→ **Exercise instructions**
Restate verbatim the span of lines below between the line with "set (m'' := if" and the line with "rewrite Nat.add_0_r in", including those two lines, and only that span.
Segment Start: Entries provided
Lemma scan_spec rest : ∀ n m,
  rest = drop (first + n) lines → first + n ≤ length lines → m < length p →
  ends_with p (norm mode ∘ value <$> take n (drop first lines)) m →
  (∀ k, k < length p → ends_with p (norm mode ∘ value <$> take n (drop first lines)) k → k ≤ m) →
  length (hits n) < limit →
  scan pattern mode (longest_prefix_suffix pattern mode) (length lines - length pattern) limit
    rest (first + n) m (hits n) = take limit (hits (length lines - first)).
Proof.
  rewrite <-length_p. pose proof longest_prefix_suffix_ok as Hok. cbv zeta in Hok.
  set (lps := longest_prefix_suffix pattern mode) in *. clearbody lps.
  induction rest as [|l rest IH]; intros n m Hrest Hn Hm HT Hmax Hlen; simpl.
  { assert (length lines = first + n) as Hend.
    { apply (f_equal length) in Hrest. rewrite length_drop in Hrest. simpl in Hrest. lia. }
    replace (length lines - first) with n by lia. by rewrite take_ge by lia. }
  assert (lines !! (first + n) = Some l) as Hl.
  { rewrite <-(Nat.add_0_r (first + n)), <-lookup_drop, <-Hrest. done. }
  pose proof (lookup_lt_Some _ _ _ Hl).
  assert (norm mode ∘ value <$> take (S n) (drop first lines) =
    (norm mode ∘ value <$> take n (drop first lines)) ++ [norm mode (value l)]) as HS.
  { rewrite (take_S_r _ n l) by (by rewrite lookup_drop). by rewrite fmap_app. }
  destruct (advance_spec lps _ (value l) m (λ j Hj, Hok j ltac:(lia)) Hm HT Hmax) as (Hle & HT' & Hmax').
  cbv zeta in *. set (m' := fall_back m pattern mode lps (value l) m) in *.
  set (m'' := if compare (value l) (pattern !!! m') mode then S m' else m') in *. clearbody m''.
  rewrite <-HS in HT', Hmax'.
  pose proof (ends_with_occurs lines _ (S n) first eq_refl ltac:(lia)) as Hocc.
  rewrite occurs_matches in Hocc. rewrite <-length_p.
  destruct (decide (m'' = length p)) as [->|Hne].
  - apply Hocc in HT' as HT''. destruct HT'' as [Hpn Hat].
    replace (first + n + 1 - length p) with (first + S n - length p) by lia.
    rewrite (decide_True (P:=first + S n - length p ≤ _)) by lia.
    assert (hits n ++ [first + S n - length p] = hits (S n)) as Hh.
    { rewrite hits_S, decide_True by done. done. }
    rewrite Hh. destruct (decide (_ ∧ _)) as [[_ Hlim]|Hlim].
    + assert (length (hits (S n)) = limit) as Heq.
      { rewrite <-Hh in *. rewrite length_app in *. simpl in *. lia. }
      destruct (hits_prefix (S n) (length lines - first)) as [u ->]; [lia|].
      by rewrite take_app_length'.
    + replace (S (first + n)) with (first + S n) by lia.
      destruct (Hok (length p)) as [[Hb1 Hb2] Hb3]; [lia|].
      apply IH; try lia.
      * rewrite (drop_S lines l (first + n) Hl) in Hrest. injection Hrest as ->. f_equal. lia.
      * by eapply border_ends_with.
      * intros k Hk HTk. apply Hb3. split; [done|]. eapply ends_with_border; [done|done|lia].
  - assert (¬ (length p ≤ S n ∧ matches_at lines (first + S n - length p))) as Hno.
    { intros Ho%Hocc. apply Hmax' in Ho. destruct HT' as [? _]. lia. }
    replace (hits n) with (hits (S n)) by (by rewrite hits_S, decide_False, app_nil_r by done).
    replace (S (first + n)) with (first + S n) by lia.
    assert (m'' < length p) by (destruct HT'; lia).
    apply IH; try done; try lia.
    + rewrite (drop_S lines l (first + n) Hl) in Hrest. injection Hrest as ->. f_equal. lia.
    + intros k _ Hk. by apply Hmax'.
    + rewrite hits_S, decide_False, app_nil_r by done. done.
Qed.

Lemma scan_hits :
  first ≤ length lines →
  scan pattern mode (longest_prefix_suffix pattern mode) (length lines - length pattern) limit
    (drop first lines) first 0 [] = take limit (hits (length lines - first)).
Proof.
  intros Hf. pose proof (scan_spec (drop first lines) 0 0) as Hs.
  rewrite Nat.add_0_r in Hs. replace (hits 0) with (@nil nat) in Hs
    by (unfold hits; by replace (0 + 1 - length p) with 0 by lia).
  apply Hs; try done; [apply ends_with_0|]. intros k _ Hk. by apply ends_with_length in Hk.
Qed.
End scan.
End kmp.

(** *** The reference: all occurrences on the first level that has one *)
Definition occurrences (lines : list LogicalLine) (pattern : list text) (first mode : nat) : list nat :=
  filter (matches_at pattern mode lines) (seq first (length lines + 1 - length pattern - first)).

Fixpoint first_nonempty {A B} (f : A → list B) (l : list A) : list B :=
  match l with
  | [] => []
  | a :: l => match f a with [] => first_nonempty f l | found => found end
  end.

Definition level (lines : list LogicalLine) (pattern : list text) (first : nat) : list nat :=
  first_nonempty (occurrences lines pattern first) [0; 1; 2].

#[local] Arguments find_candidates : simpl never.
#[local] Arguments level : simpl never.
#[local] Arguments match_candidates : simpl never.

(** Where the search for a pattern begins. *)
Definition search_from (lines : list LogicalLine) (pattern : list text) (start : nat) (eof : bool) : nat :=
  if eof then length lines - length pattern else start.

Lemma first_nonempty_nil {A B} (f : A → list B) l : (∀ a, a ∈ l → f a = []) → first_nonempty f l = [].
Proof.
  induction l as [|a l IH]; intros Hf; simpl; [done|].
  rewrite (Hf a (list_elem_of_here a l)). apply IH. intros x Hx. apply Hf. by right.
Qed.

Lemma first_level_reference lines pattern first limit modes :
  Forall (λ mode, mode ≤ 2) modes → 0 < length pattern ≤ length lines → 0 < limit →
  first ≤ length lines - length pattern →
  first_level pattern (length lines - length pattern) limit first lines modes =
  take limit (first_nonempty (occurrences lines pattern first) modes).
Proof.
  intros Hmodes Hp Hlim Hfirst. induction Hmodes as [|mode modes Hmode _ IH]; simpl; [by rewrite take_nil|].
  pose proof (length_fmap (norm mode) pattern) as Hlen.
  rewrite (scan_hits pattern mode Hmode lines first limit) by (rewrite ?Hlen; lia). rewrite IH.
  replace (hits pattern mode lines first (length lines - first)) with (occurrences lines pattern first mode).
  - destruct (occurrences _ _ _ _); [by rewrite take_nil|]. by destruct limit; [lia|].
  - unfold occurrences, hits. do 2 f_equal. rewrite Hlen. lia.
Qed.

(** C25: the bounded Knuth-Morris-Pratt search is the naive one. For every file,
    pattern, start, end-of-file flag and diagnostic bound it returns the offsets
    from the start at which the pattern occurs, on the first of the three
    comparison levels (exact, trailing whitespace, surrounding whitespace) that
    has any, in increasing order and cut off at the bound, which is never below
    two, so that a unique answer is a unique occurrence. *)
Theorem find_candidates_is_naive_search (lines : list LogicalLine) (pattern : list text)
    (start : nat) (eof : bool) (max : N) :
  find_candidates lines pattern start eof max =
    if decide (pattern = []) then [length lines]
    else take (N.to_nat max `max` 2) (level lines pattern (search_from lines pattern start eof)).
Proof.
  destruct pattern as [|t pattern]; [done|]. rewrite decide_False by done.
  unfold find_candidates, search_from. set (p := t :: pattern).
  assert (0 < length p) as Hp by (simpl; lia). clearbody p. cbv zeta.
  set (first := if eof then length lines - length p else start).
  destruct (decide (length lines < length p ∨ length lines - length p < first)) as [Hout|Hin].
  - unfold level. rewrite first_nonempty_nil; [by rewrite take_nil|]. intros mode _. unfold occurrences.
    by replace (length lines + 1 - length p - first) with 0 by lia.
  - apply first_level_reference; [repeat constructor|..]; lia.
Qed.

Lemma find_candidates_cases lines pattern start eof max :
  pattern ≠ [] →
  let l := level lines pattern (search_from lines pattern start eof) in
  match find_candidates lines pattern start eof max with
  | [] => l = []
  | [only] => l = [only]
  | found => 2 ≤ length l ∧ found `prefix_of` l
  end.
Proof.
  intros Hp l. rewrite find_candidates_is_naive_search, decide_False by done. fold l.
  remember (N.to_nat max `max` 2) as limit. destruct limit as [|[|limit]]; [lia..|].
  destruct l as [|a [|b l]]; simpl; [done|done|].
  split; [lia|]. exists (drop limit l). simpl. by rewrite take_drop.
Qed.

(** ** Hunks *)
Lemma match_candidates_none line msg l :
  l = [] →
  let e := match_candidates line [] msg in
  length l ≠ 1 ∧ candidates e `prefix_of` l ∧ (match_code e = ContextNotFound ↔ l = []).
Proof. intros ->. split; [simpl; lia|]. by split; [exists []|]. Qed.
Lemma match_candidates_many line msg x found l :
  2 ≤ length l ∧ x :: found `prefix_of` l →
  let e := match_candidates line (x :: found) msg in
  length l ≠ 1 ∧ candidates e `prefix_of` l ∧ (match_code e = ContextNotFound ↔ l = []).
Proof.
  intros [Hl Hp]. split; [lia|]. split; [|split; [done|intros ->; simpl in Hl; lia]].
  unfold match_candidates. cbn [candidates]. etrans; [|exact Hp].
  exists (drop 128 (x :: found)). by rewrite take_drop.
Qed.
Segment End: Entries provided
→ **Answer section**
  set (m'' := if compare (value l) (pattern !!! m') mode then S m' else m') in *. clearbody m''.
  rewrite <-HS in HT', Hmax'.
  pose proof (ends_with_occurs lines _ (S n) first eq_refl ltac:(lia)) as Hocc.
  rewrite occurs_matches in Hocc. rewrite <-length_p.
  destruct (decide (m'' = length p)) as [->|Hne].
  - apply Hocc in HT' as HT''. destruct HT'' as [Hpn Hat].
    replace (first + n + 1 - length p) with (first + S n - length p) by lia.
    rewrite (decide_True (P:=first + S n - length p ≤ _)) by lia.
    assert (hits n ++ [first + S n - length p] = hits (S n)) as Hh.
    { rewrite hits_S, decide_True by done. done. }
    rewrite Hh. destruct (decide (_ ∧ _)) as [[_ Hlim]|Hlim].
    + assert (length (hits (S n)) = limit) as Heq.
      { rewrite <-Hh in *. rewrite length_app in *. simpl in *. lia. }
      destruct (hits_prefix (S n) (length lines - first)) as [u ->]; [lia|].
      by rewrite take_app_length'.
    + replace (S (first + n)) with (first + S n) by lia.
      destruct (Hok (length p)) as [[Hb1 Hb2] Hb3]; [lia|].
      apply IH; try lia.
      * rewrite (drop_S lines l (first + n) Hl) in Hrest. injection Hrest as ->. f_equal. lia.
      * by eapply border_ends_with.
      * intros k Hk HTk. apply Hb3. split; [done|]. eapply ends_with_border; [done|done|lia].
  - assert (¬ (length p ≤ S n ∧ matches_at lines (first + S n - length p))) as Hno.
    { intros Ho%Hocc. apply Hmax' in Ho. destruct HT' as [? _]. lia. }
    replace (hits n) with (hits (S n)) by (by rewrite hits_S, decide_False, app_nil_r by done).
    replace (S (first + n)) with (first + S n) by lia.
    assert (m'' < length p) by (destruct HT'; lia).
    apply IH; try done; try lia.
    + rewrite (drop_S lines l (first + n) Hl) in Hrest. injection Hrest as ->. f_equal. lia.
    + intros k _ Hk. by apply Hmax'.
    + rewrite hits_S, decide_False, app_nil_r by done. done.
Qed.

Lemma scan_hits :
  first ≤ length lines →
  scan pattern mode (longest_prefix_suffix pattern mode) (length lines - length pattern) limit
    (drop first lines) first 0 [] = take limit (hits (length lines - first)).
Proof.
  intros Hf. pose proof (scan_spec (drop first lines) 0 0) as Hs.
  rewrite Nat.add_0_r in Hs. replace (hits 0) with (@nil nat) in Hs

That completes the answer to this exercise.